---------- The data

Lemma splitlines_no_linebreak (s : string) :
  Forall (fun l => no_linebreak l = true) (Py.splitlines s).
Proof.
  cut (Forall (fun l => no_linebreak l = true) (Py.splitlines s)
       ∧ ∀ c, Forall (fun l => no_linebreak l = true) (Py.splitlines (String c s)));
    [by intros []|].
  induction s as [|a s [IH1 IH2]].
  - split; [by constructor|]. intros c. simpl.
    destruct (Py.is_linebreak c) eqn:Hc; repeat constructor. simpl. by rewrite Hc.
  - split; [apply IH2|]. intros c.
    change (Py.splitlines (String c (String a s)))
      with (if Py.is_linebreak c
            then if bool_decide (c = Py.CR) && bool_decide (a = Py.LF)
                 then EmptyString :: Py.splitlines s
                 else EmptyString :: Py.splitlines (String a s)
            else match Py.splitlines (String a s) with
                 | [] => [String c EmptyString]
                 | l :: ls => String c l :: ls
                 end).
    destruct (Py.is_linebreak c) eqn:Hc.
    + destruct (_ && _); by constructor.
    + specialize (IH2 a). destruct (Py.splitlines (String a s)) as [|l ls].
      * repeat constructor. simpl. by rewrite Hc.
      * inversion IH2 as [|? ? Hl Hls]; subst. constructor; [|done].
        simpl. by rewrite Hc, Hl.
Qed.

Lemma no_linebreak_line_body (s : string) :
  no_linebreak s = true -> line_body s = true.
Proof.
  induction s as [|c s IH]; [done|]. simpl. intros [Hc Hs]%andb_prop.
  rewrite (IH Hs), andb_true_r. apply negb_true_iff in Hc. apply negb_true_iff.
  destruct (Py.is_crlf c) eqn:Hcr; [|done]. exfalso.
  unfold Py.is_crlf in Hcr.
  apply orb_prop in Hcr as [H|H]; apply bool_decide_eq_true in H; by subst.
Qed.

Lemma batch_lines_normal (raw : string) :
  Forall (fun l => Py.nonempty l = true ∧ Py.strip l = l ∧ no_linebreak l = true)
         (batch_lines raw).
Proof.
  rewrite batch_lines_processed. unfold processed_lines_of.
  apply Forall_forall. intros l [Hne (x & -> & Hx)%list_elem_of_fmap]%list_elem_of_filter.
  split; [by destruct (Py.nonempty (Py.strip x))|]. split; [apply strip_idem|].
  unfold Py.strip. apply no_linebreak_rstrip, no_linebreak_lstrip.
  by apply (proj1 (Forall_forall _ _) (splitlines_no_linebreak (Py.strip raw))).
Qed.

(** X2: every line that the writer keeps of a batch is non-empty, has no
    white space at either end, and contains none of the line boundaries
    (LF, CR, VT, FF, FS, GS, RS, NEL); the loop counts the same lines. *)
Theorem X2_batch_lines_are_stripped_records (raw : string) :
  Forall (fun l => Py.nonempty l = true ∧ Py.strip l = l ∧ no_linebreak l = true
                   ∧ all_space l = false)
         (batch_lines raw)
  ∧ processed_lines_of raw = batch_lines raw.
Proof.
  split; [|by rewrite batch_lines_processed].
  eapply Forall_impl; [apply batch_lines_normal|].
  intros l (Hne & Hs & Hnl). repeat split; try done.
  rewrite <- Hs in Hne. change (Py.nonempty (Py.strip l)) with (not_blank l) in Hne.
  rewrite not_blank_all_space in Hne. by apply negb_true_iff in Hne.
Qed.

(** X3: file names of different indices differ, so the file of a later
    index is never a file written under an earlier index. *)
Theorem X3_output_filenames_are_distinct (base : string) (i j : Z) :
  output_filename_of base i = output_filename_of base j ↔ i = j.
Proof. split; [apply output_filename_of_inj | by intros ->]. Qed.

Lemma starts_with_refl (s : string) : starts_with s s.
Proof. exists "". by rewrite str_app_nil_r. Qed.

(** X4: a call of the writer changes at most the file whose name it
    returns; it never removes a file, and a file that existed keeps its old
    content as the beginning of the new one, whatever the outcome of the
    write. *)
Theorem X4_writer_only_appends_to_the_returned_file io raw base idx mb hdr w :
  let r := append_results_to_csv_with_rollover io raw base idx mb hdr w in
  (∀ path, path ≠ ws_filename r.1 -> files r.2 !! path = files w !! path)
  ∧ (∀ path content, files w !! path = Some content ->
       ∃ content', files r.2 !! path = Some content' ∧ starts_with content' content)
  ∧ posted r.2 = posted w.
Proof.
  intros r. split; [|split].
  - intros path Hp. unfold r in *. rewrite append_results_filename in Hp.
    by apply append_results_only_target.
  - intros path content Hc. unfold r. rewrite append_results_files.
    destruct (lines_to_actually_write raw base idx mb hdr w) as [|l ls].
    { exists content. split; [done | apply starts_with_refl]. }
    destruct (decide (path = ws_filename (resolved base idx mb hdr w))) as [->|Hne].
    + destruct io; simpl; rewrite ?lookup_insert_eq, ?Hc; simpl;
        eexists; (split; [done|]); (apply starts_with_refl || by eexists).
    + exists content. split; [|apply starts_with_refl].
      destruct io; simpl; by rewrite ?lookup_insert_ne.
  - apply append_results_posted.
Qed.

(** ** The form of the files that the writer produces *)

Lemma readlines_written_text (lines : list string) :
  Forall (fun l => line_body l = true) lines ->
  Py.readlines (written_text lines) = map (fun l => l +:+ os_linesep) lines.
Proof.
  unfold Py.readlines. induction 1 as [|l ls Hl Hls IH]; [done|]. simpl.
  rewrite universal_newlines_line, keepends_line by done. by rewrite IH.
Qed.

Lemma not_blank_with_linesep (l : string) : not_blank (l +:+ os_linesep) = not_blank l.
Proof. by rewrite !not_blank_all_space, all_space_app, andb_true_r. Qed.

Lemma tidy_blank_free (content : string) : tidy content -> blank_free content.
Proof.
  intros (lines & Hl & ->). unfold blank_free.
  rewrite readlines_written_text by (eapply Forall_impl; [exact Hl | by intros ? []]).
  apply Forall_fmap. eapply Forall_impl; [exact Hl|].
  intros l [_ Hb]. simpl. by rewrite not_blank_with_linesep.
Qed.

Lemma blank_free_cleaned (content : string) :
  blank_free content -> cleaned_content content = content.
Proof.
  intros Hb. unfold cleaned_content. rewrite filter_all; [by rewrite bool_decide_eq_true_2|].
  eapply Forall_impl; [exact Hb|]. intros l Hl. by rewrite Hl.
Qed.

Lemma tidy_app (lines : list string) (content : string) :
  tidy content ->
  Forall (fun l => line_body l = true ∧ not_blank l = true) lines ->
  tidy (content +:+ written_text lines).
Proof.
  intros (old & Hold & ->) Hl. exists (old ++ lines). split; [by apply Forall_app|].
  by rewrite written_text_app.
Qed.

Lemma tidy_empty : tidy "".
Proof. exists []. by split. Qed.

Lemma batch_lines_tidy (raw : string) :
  Forall (fun l => line_body l = true ∧ not_blank l = true) (batch_lines raw).
Proof.
  eapply Forall_impl; [apply batch_lines_normal|].
  intros l (Hne & Hs & Hnl). split; [by apply no_linebreak_line_body|].
  unfold not_blank. by rewrite Hs.
Qed.

Lemma lines_to_write_tidy raw base idx mb hdr w :
  Forall (fun l => line_body l = true ∧ not_blank l = true)
         (lines_to_actually_write raw base idx mb hdr w).
Proof.
  destruct (lines_to_actually_write raw base idx mb hdr w) as [|l ls] eqn:Hl;
    [by constructor|].
  destruct (decision_lines_from_batch raw base idx mb hdr w) as (h & rest & Hb & _ & Hw).
  { by rewrite Hl. }
  pose proof (batch_lines_tidy raw) as Ht. rewrite Hb in Ht. rewrite Hl in Hw.
  destruct Hw as [-> | ->]; [done|]. by inversion Ht.
Qed.

Lemma append_results_tidy io raw base idx mb hdr w :
  all_tidy (files w) ->
  (∀ n e, io ≠ IoWriteFails n e) ->
  all_tidy (files (append_results_to_csv_with_rollover io raw base idx mb hdr w).2).
Proof.
  intros Hall Hio path content. rewrite append_results_files.
  pose proof (lines_to_write_tidy raw base idx mb hdr w) as Hl.
  destruct (lines_to_actually_write raw base idx mb hdr w) as [|l ls]; [by apply Hall|].
  assert (Hnew : ∀ fs, all_tidy fs ->
            <[ws_filename (resolved base idx mb hdr w)
              := default "" (fs !! ws_filename (resolved base idx mb hdr w))
                 +:+ written_text (l :: ls)]> fs !! path = Some content ->
            tidy content).
  { intros fs Hfs. destruct (decide (path = ws_filename (resolved base idx mb hdr w)))
      as [->|Hne].
    - rewrite lookup_insert_eq. intros [= <-]. apply (tidy_app (l :: ls)); [|done].
      destruct (fs !! _) as [c|] eqn:Hc; simpl; [by eapply Hfs | apply tidy_empty].
    - rewrite lookup_insert_ne by done. apply Hfs. }
  destruct io as [|e|n e|e]; simpl.
  - by apply Hnew.
  - apply Hall.
  - by destruct (Hio n e).
  - by apply Hnew.
Qed.

(** X5: a file made of non-blank lines without CR or LF inside, each ended
    by the line separator, is left as it is by the cleanup pass; and when
    every file has this form, so has every file after a call of the writer
    whose write is not cut short (completed, or not started).  In particular
    a file that a completed call creates has this form. *)
Theorem X5_writer_keeps_files_tidy :
  (∀ content, tidy content -> blank_free content ∧ cleaned_content content = content)
  ∧ (∀ io raw base idx mb hdr w,
       all_tidy (files w) ->
       (∀ n e, io ≠ IoWriteFails n e) ->
       all_tidy (files (append_results_to_csv_with_rollover io raw base idx mb hdr w).2)).
Proof.
  split.
  - intros content Ht. split; [by apply tidy_blank_free|].
    by apply blank_free_cleaned, tidy_blank_free.
  - apply append_results_tidy.
Qed.

Lemma X5_writer_keeps_files_tidy_witness :
  all_tidy (files (append_results_to_csv_with_rollover IoOk
                     (" VIN,Make " +:+ os_linesep +:+ os_linesep +:+ "1,A")
                     "out" 0 2 None (World ∅ [] [])).2).
Proof.
  apply (proj2 X5_writer_keeps_files_tidy).
  - intros path content H. vm_compute in H. discriminate.
  - intros n e. discriminate.
Defined.

(** ** A run, batch by batch *)

Lemma decode_state E vin_list base mb w :
  vin_list ≠ [] ->
  let st := state_before E vin_list base mb w (num_batches_of vin_list) in
  (decode_vins_in_batches E vin_list base mb w).1
  = (total_successfully_decoded_vins st, elements (written_files st))
  ∧ files (decode_vins_in_batches E vin_list base mb w).2 = files (wld st)
  ∧ posted (decode_vins_in_batches E vin_list base mb w).2 = posted (wld st).
Proof.
  intros Hne st. unfold decode_vins_in_batches. destruct vin_list as [|v vs]; [done|].
  cbv zeta. fold (state_before E (v :: vs) base mb w (num_batches_of (v :: vs))).
  fold st. by case_bool_decide.
Qed.

Lemma guard_false_no_lines (raw : string) :
  Py.nonempty raw && Py.nonempty (Py.strip raw) = false -> processed_lines_of raw = [].
Proof.
  intros H. rewrite <- batch_lines_processed. apply batch_lines_strip_empty.
  destruct raw; [done|]. by destruct (Py.nonempty (Py.strip _)).
Qed.

Lemma writer_call_for_none E base mb i raw st :
  writer_call_for E base mb i raw st = None -> processed_lines_of raw = [].
Proof.
  unfold writer_call_for.
  destruct (Py.nonempty raw && Py.nonempty (Py.strip raw)) eqn:Hg; simpl.
  - unfold num_data_lines_of. destruct (processed_lines_of raw); [done|].
    rewrite (proj2 (Z.leb_le _ _)); [done | simpl; lia].
  - intros _. by apply guard_false_no_lines.
Qed.
(** The terminal paths of a built trie are the reversed label sequences of
    the inserted domains. *)
Lemma terminalAt_fromDomains domains path :
  terminalAt (root (fromDomains domains)) path = true <->
  exists d, d ∈ domains /\ path = reversedParts d.
Proof.
  unfold fromDomains. rewrite terminalAt_foldl_insert.
  cbn [root empty]. rewrite terminalAt_freshNode.
  split; [intros [?|?]; done|by right].
Qed.

Lemma root_fromDomains_not_end domains :
  isEnd (root (fromDomains domains)) = false.
Proof.
  destruct (isEnd (root (fromDomains domains))) eqn:E; [|done].
  assert (terminalAt (root (fromDomains domains)) [] = true) as H by done.
  apply terminalAt_fromDomains in H as (d & _ & H).
  symmetry in H. by apply reversedParts_nonempty in H.
Qed.

(** One starting offset: the walk succeeds when some nonempty prefix of the
    remaining parts is a terminal path. *)
Lemma matchFrom_spec parts : forall node,
  isEnd node = false ->
  matchFrom node parts = true <->
  exists p rest, p <> [] /\ parts = p ++ rest /\ terminalAt node p = true.
Proof.
  induction parts as [|x parts IH]; intros node Hend; simpl.
  - rewrite Hend. split; [done|].
    intros (p & rest & Hp & Happ & _). by destruct p.
  - destruct (children node !! x) as [child|] eqn:Hx.
    + destruct (isEnd child) eqn:Hc.
      * split; [intros _|done]. exists [x], parts.
        split; [done|]. split; [done|].
        rewrite terminalAt_cons, Hx. done.
      * rewrite (IH child Hc). split.
        -- intros (p & rest & Hp & -> & Ht). exists (x :: p), rest.
           split; [done|]. split; [done|]. by rewrite terminalAt_cons, Hx.
        -- intros (p & rest & Hp & Happ & Ht).
           destruct p as [|y p]; [done|]. simpl in Happ.
           injection Happ as <- ->.
           rewrite terminalAt_cons, Hx in Ht.
           exists p, rest. split; [|done].
           intros ->. unfold terminalAt in Ht. simpl in Ht. congruence.
    + rewrite Hend. split; [done|].
      intros (p & rest & Hp & Happ & Ht).
      destruct p as [|y p]; [done|]. simpl in Happ. injection Happ as <- ->.
      by rewrite terminalAt_cons, Hx in Ht.
Qed.

(** [hasDomain] on a built trie, in terms of the reversed parts. *)
Lemma hasDomain_reversed domains q :
  hasDomain (fromDomains domains) q = true <->
  exists d, d ∈ domains /\ contiguousBlock (reversedParts d) (reversedParts q).
Proof.
  unfold hasDomain. cbv zeta. rewrite existsb_exists.
  pose proof (root_fromDomains_not_end domains) as Hroot.
  split.
  - intros (start & _ & Hm).
    apply (matchFrom_spec _ _ Hroot) in Hm as (p & rest & _ & Hdrop & Ht).
    apply terminalAt_fromDomains in Ht as (d & Hd & ->).
    exists d. split; [done|].
    exists (take start (reversedParts q)), rest.
    by rewrite <- Hdrop, take_drop.
  - intros (d & Hd & before & after & Hq).
    exists (length before). split.
    + apply in_seq. rewrite Hq, !length_app.
      pose proof (reversedParts_nonempty d).
      destruct (reversedParts d); [done|]. simpl. lia.
    + apply (matchFrom_spec _ _ Hroot).
      exists (reversedParts d), after.
      split; [apply reversedParts_nonempty|].
      split; [by rewrite Hq, drop_app_length|].
      apply terminalAt_fromDomains. by exists d.
Qed.

Lemma contiguousBlock_rev {A} (b l : list A) :
  contiguousBlock (rev b) (rev l) <-> contiguousBlock b l.
Proof.
  split; intros (before & after & H).
  - exists (rev after), (rev before).
    apply (f_equal (@rev A)) in H.
    rewrite rev_involutive, !rev_app_distr, rev_involutive in H.
    by rewrite H, app_assoc.
  - exists (rev after), (rev before).
    by rewrite H, !rev_app_distr, app_assoc.
Qed.

(** [hasDomain] on a built trie, in terms of the labels. *)
Lemma hasDomain_labels domains q :
  hasDomain (fromDomains domains) q = true <->
  exists d, d ∈ domains /\ contiguousBlock (labels d) (labels q).
Proof.
  rewrite hasDomain_reversed. unfold reversedParts.
  by setoid_rewrite contiguousBlock_rev.
Qed.

Lemma insert_lower d trie : insert (JS.toLowerCase d) trie = insert d trie.
Proof. unfold insert, reversedParts. by rewrite toLowerCase_idem. Qed.

Lemma fromDomains_lower domains :
  fromDomains (map JS.toLowerCase domains) = fromDomains domains.
Proof.
  unfold fromDomains. generalize empty.
  induction domains as [|d ds IH]; intros trie; simpl; [done|].
  by rewrite insert_lower, IH.
Qed.

Lemma hasDomain_lower trie q :
  hasDomain trie (JS.toLowerCase q) = hasDomain trie q.
Proof. unfold hasDomain, reversedParts. by rewrite toLowerCase_idem. Qed.

End TrieFacts.

(** ** Claims about the index *)

Section IndexClaims.
Import DomainTrie.

(** C7. On an index built from [domains], [hasDomain q] returns true if and
    only if the (lowercased) label sequence of some inserted domain occurs
    as a contiguous block anywhere within the (lowercased) label sequence
    of [q]; with ["example.com"] inserted this makes
    [hasDomain "example.com.evil"] true. *)
Theorem hasDomain_iff_contiguous_block :
  (forall domains q,
     hasDomain (fromDomains domains) q = true <->
     exists d, d ∈ domains /\ contiguousBlock (labels d) (labels q))
  /\ hasDomain (fromDomains ["example.com"]) "example.com.evil" = true.
Proof.
  split; [exact hasDomain_labels|].
  apply hasDomain_labels. exists "example.com". split; [left|].
  exists [], ["evil"]. reflexivity.
Qed.

(** C3. For every inserted domain [D] and every prefix [P] (empty or not,
    one label or several), [hasDomain (P + "." + D)] is true. *)
Theorem hasDomain_subdomain_closure domains D P :
  D ∈ domains ->
  hasDomain (fromDomains domains) (P +:+ String "." D) = true.
Proof.
  intros HD. apply hasDomain_labels. exists D. split; [done|].
  exists (labels P), []. by rewrite labels_prepend, app_nil_r.
Qed.

Lemma hasDomain_subdomain_closure_witness :
  "example.com" ∈ ["test.org"; "example.com"] /\
  hasDomain (fromDomains ["test.org"; "example.com"])
            ("mail.sub" +:+ String "." "example.com") = true.
Proof.
  assert ("example.com" ∈ ["test.org"; "example.com"]) as H
    by (right; left).
  split; [exact H|].
  exact (hasDomain_subdomain_closure _ "example.com" "mail.sub" H).
Defined.

(** C10. Strings that differ only in letter case are interchangeable, both
    as inserted domains and as queries: [hasDomain] gives the same
    answer. *)
Theorem hasDomain_case_invariant domains1 domains2 q1 q2 :
  Forall2 caseVariant domains1 domains2 ->
  caseVariant q1 q2 ->
  hasDomain (fromDomains domains1) q1 = hasDomain (fromDomains domains2) q2.
Proof.
  intros Hds Hq.
  rewrite <- (fromDomains_lower domains1), <- (fromDomains_lower domains2).
  rewrite <- (hasDomain_lower _ q1), <- (hasDomain_lower _ q2).
  rewrite (caseVariant_lower _ _ Hq). f_equal. f_equal.
  induction Hds as [|d1 d2 ds1 ds2 Hd _ IH]; simpl; [done|].
  by rewrite (caseVariant_lower _ _ Hd), IH.
Qed.

Lemma hasDomain_case_invariant_witness :
  Forall2 caseVariant ["Example.COM"] ["example.com"] /\
  caseVariant "ExAmPlE.CoM" "example.com" /\
  hasDomain (fromDomains ["Example.COM"]) "ExAmPlE.CoM" =
  hasDomain (fromDomains ["example.com"]) "example.com".
Proof.
  assert (Forall2 caseVariant ["Example.COM"] ["example.com"]) as H1.
  { constructor; [|constructor].
    exact (caseVariant_toLowerCase "Example.COM"). }
  assert (caseVariant "ExAmPlE.CoM" "example.com") as H2.
  { exact (caseVariant_toLowerCase "ExAmPlE.CoM"). }
  split; [exact H1|]. split; [exact H2|].
  exact (hasDomain_case_invariant _ _ _ _ H1 H2).
Defined.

--------------------

● **What you should do**:
Reproduce, character for character, only the lines of the preceding data that start at the line with "pose proof (root_fromDomains_not_end" and end at the line with "Lemma hasDomain_lower trie", both included.

● **Task output**:
  pose proof (root_fromDomains_not_end domains) as Hroot.
  split.
  - intros (start & _ & Hm).
    apply (matchFrom_spec _ _ Hroot) in Hm as (p & rest & _ & Hdrop & Ht).
    apply terminalAt_fromDomains in Ht as (d & Hd & ->).
    exists d. split; [done|].
    exists (take start (reversedParts q)), rest.
    by rewrite <- Hdrop, take_drop.
  - intros (d & Hd & before & after & Hq).
    exists (length before). split.
    + apply in_seq. rewrite Hq, !length_app.
      pose proof (reversedParts_nonempty d).
      destruct (reversedParts d); [done|]. simpl. lia.
    + apply (matchFrom_spec _ _ Hroot).
      exists (reversedParts d), after.
      split; [apply reversedParts_nonempty|].
      split; [by rewrite Hq, drop_app_length|].
      apply terminalAt_fromDomains. by exists d.
Qed.

Lemma contiguousBlock_rev {A} (b l : list A) :
  contiguousBlock (rev b) (rev l) <-> contiguousBlock b l.
Proof.
  split; intros (before & after & H).
  - exists (rev after), (rev before).
    apply (f_equal (@rev A)) in H.
    rewrite rev_involutive, !rev_app_distr, rev_involutive in H.
    by rewrite H, app_assoc.
  - exists (rev after), (rev before).
    by rewrite H, !rev_app_distr, app_assoc.
Qed.

(** [hasDomain] on a built trie, in terms of the labels. *)
Lemma hasDomain_labels domains q :
  hasDomain (fromDomains domains) q = true <->
  exists d, d ∈ domains /\ contiguousBlock (labels d) (labels q).
Proof.
  rewrite hasDomain_reversed. unfold reversedParts.
  by setoid_rewrite contiguousBlock_rev.
Qed.

Lemma insert_lower d trie : insert (JS.toLowerCase d) trie = insert d trie.
Proof. unfold insert, reversedParts. by rewrite toLowerCase_idem. Qed.

Lemma fromDomains_lower domains :
  fromDomains (map JS.toLowerCase domains) = fromDomains domains.
Proof.
  unfold fromDomains. generalize empty.
  induction domains as [|d ds IH]; intros trie; simpl; [done|].
  by rewrite insert_lower, IH.
Qed.

Lemma hasDomain_lower trie q :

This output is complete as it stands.